公案を含め、このような相矛盾する状態におくことが、禅の実践において重視されますが、これも、洗脳に結びつきやすくなる要素と言えます。



「そうした境遇に長時間置かれると、主体的に行動するということは一切見られなくなり、相手の顔色だけをうかがい、それに合わせて行動するということしかしなくなる。その状態は、虐待を受け続けている子どもの状態に酷似していると言えるかもしれない。
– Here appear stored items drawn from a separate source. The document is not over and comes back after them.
(** * gitty: the output parsers of [lib/parser.js]

    A shallow embedding of the parsing functions that gitty applies to the
    text printed by [git], together with the part of the JavaScript runtime
    they call ([String.prototype] methods, the three regular expressions that
    occur in the file, [JSON.parse], property assignment on a plain object).

    Conventions of the embedding:
    - a JavaScript string is a [string]; one [ascii] stands for one code unit,
      so the embedding covers texts whose code units are below 256;
    - [undefined] and [null] are explicit ([jsval], [option]);
    - a function that can throw returns a [result]; the exceptions are the
      ones the runtime raises ([TypeError], [SyntaxError]);
    - arrays are lists, loops that mutate an array thread it explicitly. *)

From Stdlib Require Import ZArith Ascii String List Bool Lia.
From stdpp Require Import gmap strings list.

Local Open Scope Z_scope.

(** ** Strings *)

Module JsString.

(** [mem c s]: the code unit [c] occurs in [s]. *)
Fixpoint mem (c : ascii) (s : string) : bool :=
  match s with
  | EmptyString => false
  | String x s' => Ascii.eqb x c || mem c s'
  end.

(** [startsWith s p]: [p] is a prefix of [s]. *)
Fixpoint startsWith (s p : string) {struct p} : bool :=
  match p with
  | EmptyString => true
  | String y p' =>
      match s with
      | EmptyString => false
      | String x s' => Ascii.eqb x y && startsWith s' p'
      end
  end.

(** Position of the first occurrence of [p] in [s], counted from [i]. *)
Fixpoint firstIndex (s p : string) (i : nat) : option nat :=
  if startsWith s p then Some i
  else match s with
       | EmptyString => None
       | String _ s' => firstIndex s' p (S i)
       end.

(** [s.indexOf(p)]: the position, or -1. *)
Definition indexOf (s p : string) : Z :=
  match firstIndex s p 0 with
  | Some i => Z.of_nat i
  | None => -1
  end.

(** [s.substring(a, b)]: both ends are clamped to [0, s.length] and
    swapped when [a > b]. *)
Definition clamp (s : string) (i : Z) : nat :=
  Z.to_nat (Z.min (Z.max i 0) (Z.of_nat (String.length s))).

Definition substring (s : string) (a b : Z) : string :=
  let i := clamp s a in
  let j := clamp s b in
  String.substring (Nat.min i j) (Nat.max i j - Nat.min i j) s.

(** [s.substring(a)]. *)
Definition substringFrom (s : string) (a : Z) : string :=
  substring s a (Z.of_nat (String.length s)).

(** [s.split(sep)] for a non-empty separator string.  [skip] counts the
    code units of a separator that are still to be passed over, [cur] is
    the piece being collected. *)
Fixpoint splitGo (sep s : string) (skip : nat) (cur : string) : list string :=
  match skip with
  | S k =>
      match s with
      | EmptyString => [cur]
      | String _ s' => splitGo sep s' k cur
      end
  | O =>
      match s with
      | EmptyString => [cur]
      | String c s' =>
          if startsWith s sep
          then cur :: splitGo sep s' (String.length sep - 1) ""
          else splitGo sep s' 0 (cur +:+ String c "")
      end
  end.

Definition split (s sep : string) : list string := splitGo sep s 0 "".

(** White space and line terminators removed by [trim], among the code
    units below 256: TAB, LF, VT, FF, CR, SP, NBSP. *)
Definition isWhiteSpace (c : ascii) : bool :=
  let n := N_of_ascii c in
  ((9 <=? n) && (n <=? 13) || (n =? 32) || (n =? 160))%N.

Fixpoint trimStart (s : string) : string :=
  match s with
  | EmptyString => EmptyString
  | String c s' => if isWhiteSpace c then trimStart s' else s
  end.

Fixpoint trimEnd (s : string) : string :=
  match s with
  | EmptyString => EmptyString
  | String c s' =>
      match trimEnd s' with
      | EmptyString => if isWhiteSpace c then EmptyString else String c EmptyString
      | t => String c t
      end
  end.

Definition trim (s : string) : string := trimEnd (trimStart s).

End JsString.

Import JsString.

(** Code units named in the source. *)
Definition LF : string := String "010" "".
Definition CR : string := String "013" "".
Definition TAB : string := String "009" "".
Definition CRLF : string := CR +:+ LF.

(** ** Values and outcomes *)

(** A value that is a string or [undefined]. *)
Inductive jsval : Type :=
| undefined
| str (s : string).

(** Exceptions.  [TypeError] and [SyntaxError] are the ones the runtime
    raises in this file; [ParseError] is the typed failure the design
    document speaks of: no statement of [lib/parser.js] constructs it. *)
Inductive error : Type :=
| TypeError
| SyntaxError
| ParseError.

Inductive result (A : Type) : Type :=
| Return (a : A)
| Throw (e : error).
Arguments Return {A} a.
Arguments Throw {A} e.

Definition bind {A B : Type} (m : result A) (f : A -> result B) : result B :=
  match m with
  | Return a => f a
  | Throw e => Throw e
  end.

Notation "'let*' x ':=' m 'in' k" := (bind m (fun x => k))
  (at level 10, x name, m at level 100, k at level 200).

(** [a[i]] on an array: [undefined] outside the array. *)
Definition at_index (a : list string) (i : nat) : jsval :=
  match nth_error a i with
  | Some s => str s
  | None => undefined
  end.

(** ** Regular expressions

    The fragment of the pattern language that [lib/parser.js] uses: literal
    code units, classes, concatenation, a lazy star and a greedy plus over a
    class, an optional literal, one capture group.  Matching is the
    backtracking search of the language definition, written with a
    continuation: the first alternative that lets the rest of the pattern
    match wins. *)

Module Regex.

Inductive regex : Type :=
| Lit (c : ascii)
| Class (p : ascii -> bool)
| Cat (r1 r2 : regex)
| LazyStar (p : ascii -> bool)
| GreedyPlus (p : ascii -> bool)
| Opt (c : ascii)
| Group (r : regex).

Section Matcher.
Context {R : Type}.

(** [p*?]: try the continuation first, take one more unit on failure. *)
Fixpoint lazyStar (p : ascii -> bool) (s : string) (pos : nat)
    (k : string -> nat -> option R) : option R :=
  match k s pos with
  | Some r => Some r
  | None =>
      match s with
      | String c s' => if p c then lazyStar p s' (S pos) k else None
      | EmptyString => None
      end
  end.

(** [p*]: take as many units as possible, give them back one by one. *)
Fixpoint greedyStar (p : ascii -> bool) (s : string) (pos : nat)
    (k : string -> nat -> option R) : option R :=
  match s with
  | String c s' =>
      if p c
      then match greedyStar p s' (S pos) k with
           | Some r => Some r
           | None => k s pos
           end
      else k s pos
  | EmptyString => k s pos
  end.

(** [run r s pos cap k]: match [r] against [s], the rest of the input
    from position [pos]; [cap] is the text of group 1 so far. *)
Fixpoint run (r : regex) (s : string) (pos : nat) (cap : option string)
    (k : string -> nat -> option string -> option R) : option R :=
  match r with
  | Lit c =>
      match s with
      | String x s' => if Ascii.eqb x c then k s' (S pos) cap else None
      | EmptyString => None
      end
  | Class p =>
      match s with
      | String x s' => if p x then k s' (S pos) cap else None
      | EmptyString => None
      end
  | Cat r1 r2 => run r1 s pos cap (fun s1 p1 c1 => run r2 s1 p1 c1 k)
  | LazyStar p => lazyStar p s pos (fun s' p' => k s' p' cap)
  | GreedyPlus p =>
      match s with
      | String x s' =>
          if p x then greedyStar p s' (S pos) (fun s'' p' => k s'' p' cap)
          else None
      | EmptyString => None
      end
  | Opt c =>
      match s with
      | String x s' =>
          if Ascii.eqb x c
          then match k s' (S pos) cap with
               | Some v => Some v
               | None => k s pos cap
               end
          else k s pos cap
      | EmptyString => k s pos cap
      end
  | Group r1 =>
      run r1 s pos cap
        (fun s' p' _ => k s' p' (Some (String.substring 0 (p' - pos) s)))
  end.
End Matcher.

(** One match: where it starts and ends, its text, the text of group 1. *)
Record found : Type := Found {
  mstart : nat;
  mend : nat;
  mtext : string;
  mgroup : option string
}.

(** A match that starts exactly at [pos]. *)
Definition matchAt (r : regex) (s : string) (pos : nat) : option found :=
  run r s pos None
    (fun _ e c => Some (Found pos e (String.substring 0 (e - pos) s) c)).
(** The trace of a run in which the last request of the script returned:
    every request was made, in program order, and returned. *)
Lemma completion w fs c :
  last script = Some c -> succeeded c (trace w fs) ->
  exists data evs body rc rx,
    evs.*1 = acquisition /\ Forall returned evs /\
    body.*1 = script /\ Forall returned body /\
    trace w fs =
      (SyncPlaywrightEnter, Returned data) :: evs ++ body
        ++ [(BrowserClose, rc); (SyncPlaywrightExit, rx)] /\
    disk w fs = files_after body fs /\
    fst (execute w fs) = after rx (after rc (Value tt)).
Proof.
  intros Hlast [d Hin].
  assert (Hs : c ∈ script).
  { apply last_Some in Hlast as [l ->]. apply elem_of_app. right. left. }
  destruct (script_event w fs _ Hin Hs)
    as (data & evs & body & r & rc & rx & Hacq & Hbody & Hev & Ht & Hd & Hr).
  destruct (sequential_value _ _ Hacq) as [Hops Hret].
  destruct r as [[]|e].
  - destruct (sequential_value _ _ Hbody) as [Hb Hall].
    exists data, evs, body, rc, rx. repeat split; assumption.
  - exfalso.
    destruct (sequential_exception _ _ _ Hbody)
      as (pre & o & post & -> & Hall & Hsplit).
    apply elem_of_app in Hev as [Hev|Hev].
    + pose proof NoDup_script as Hnd.
      apply last_Some in Hlast as [l Hl].
      assert (Hc : c ∈ pre.*1).
      { apply list_elem_of_fmap. exists (c, Returned d). split; [reflexivity|exact Hev]. }
      rewrite Hsplit in Hl.
      assert (Hend : last (pre.*1 ++ o :: post) = Some c).
      { rewrite Hl. apply last_snoc. }
      rewrite Hsplit in Hnd. apply NoDup_app in Hnd as (_ & Hdis & _).
      apply (Hdis c Hc).
      rewrite last_app in Hend.
      destruct (last (o :: post)) as [x|] eqn:Hx;
        [|apply last_None in Hx; discriminate Hx].
      injection Hend as ->. apply last_Some in Hx as [l' ->].
      apply elem_of_app. right. left.
    + apply list_elem_of_singleton in Hev. discriminate.
Qed.


Lemma capture_kind o p : capture_path o = Some p -> kind_of o = Capture.
Proof. destruct o; simpl; congruence. Qed.


(** ** Deciding observations on concrete traces *)

Lemma succeededb_spec o tr : succeededb o tr = true -> succeeded o tr.
Proof.
  unfold succeededb. intros H. apply bool_decide_eq_true_1 in H.
  apply Exists_exists in H as ([o' r] & Hin & Ho & Hr). simpl in *. subst o'.
  destruct r as [data|e]; [|discriminate]. exists data. exact Hin.
Defined.

Lemma all_succeeded (P : op -> Prop) `{!forall o, Decision (P o)} ops tr :
  Forall (fun o => P o -> succeededb o tr = true) ops ->
  forall o, o ∈ ops -> P o -> succeeded o tr.
Proof.
  intros Hall o Hin HP. apply succeededb_spec.
  rewrite Forall_forall in Hall. exact (Hall o Hin HP).
Defined.

Lemma returned_upto evs ops :
  Forall returned evs -> evs.*1 = ops ->
  exists ds, length ds = length ops /\
    evs = zip_with (fun o d => (o, Returned d)) ops ds.
Proof.
  intros Hall <-. destruct (returned_zip _ Hall) as (ds & Hlen & Hz).
  exists ds. rewrite length_fmap. split; [exact Hlen | exact Hz].
Qed.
」(224~225頁)



禅では、「自我」を否定的に捉え、受動性が重視されますから、そのような点も相まって、「主体的に行動するということ」をし難い方向に行きやすくなるように思われます。




おそらく個人の心がけに止まるのであれば、次に挙げる記事のようにプラスの面が大きいのではないかと思います。

しかし、これを集団的・権威主義的に行ったときには、弊害の生じる可能性が大きいように思います。

【参考】
○【参考資料】受け入れ、向き会う
https://zazenfukyu.hatenablog.com/entry/2019/10/13/145844


このような隔離や疲労の蓄積が洗脳の効果を持つことがわかる具体例が戦前、警察に検挙された左翼思想家の「転向」でしょう。



「『転向』をもたらすうえで力をもったのは、拷問といった暴力よりも、いつ終わるともわからない隔離や単調な生活による情報の欠乏、孤独、不安、時間が空費されていくことへの焦りであった。 」(226頁)



とある禅の団体の指導者の方は、「禅の修行によって、ガラリと変わる」ということを強調されます。

確かに、それまであった「自我」が否定されれば、性格や世界の見え方が変わるのでしょう。

私は、十代の頃、「一切皆苦」という言葉から仏教に興味を持ちました。

このような世界の見え方が理性的であると思い込んでおり、不孝な世界の見え方であるということに気づくことに時間がかかりました。

性格や世界の見え方が変わった方がよいのではということはありますが、しかし、問題は、どのようなものに変わるかです。



自我は、私たちの肉体を他者の支配から守ろうとするものです。

その守ろう、守ろうとする思いが強くなりすぎると、却って不安感が増したり、優越感を求め、その背後にある劣等感が強まったり、他者に対する警戒心が強まって、意志疎通に不全を来すなどといった不孝も生じるように思います。



けれども、それを完全に否定してもよいのでしょうか。

「自我」は「自我」で、一生懸命頑張りすぎているだけであり、少し休ませてやるだけで、日常生活に支障はないはずです。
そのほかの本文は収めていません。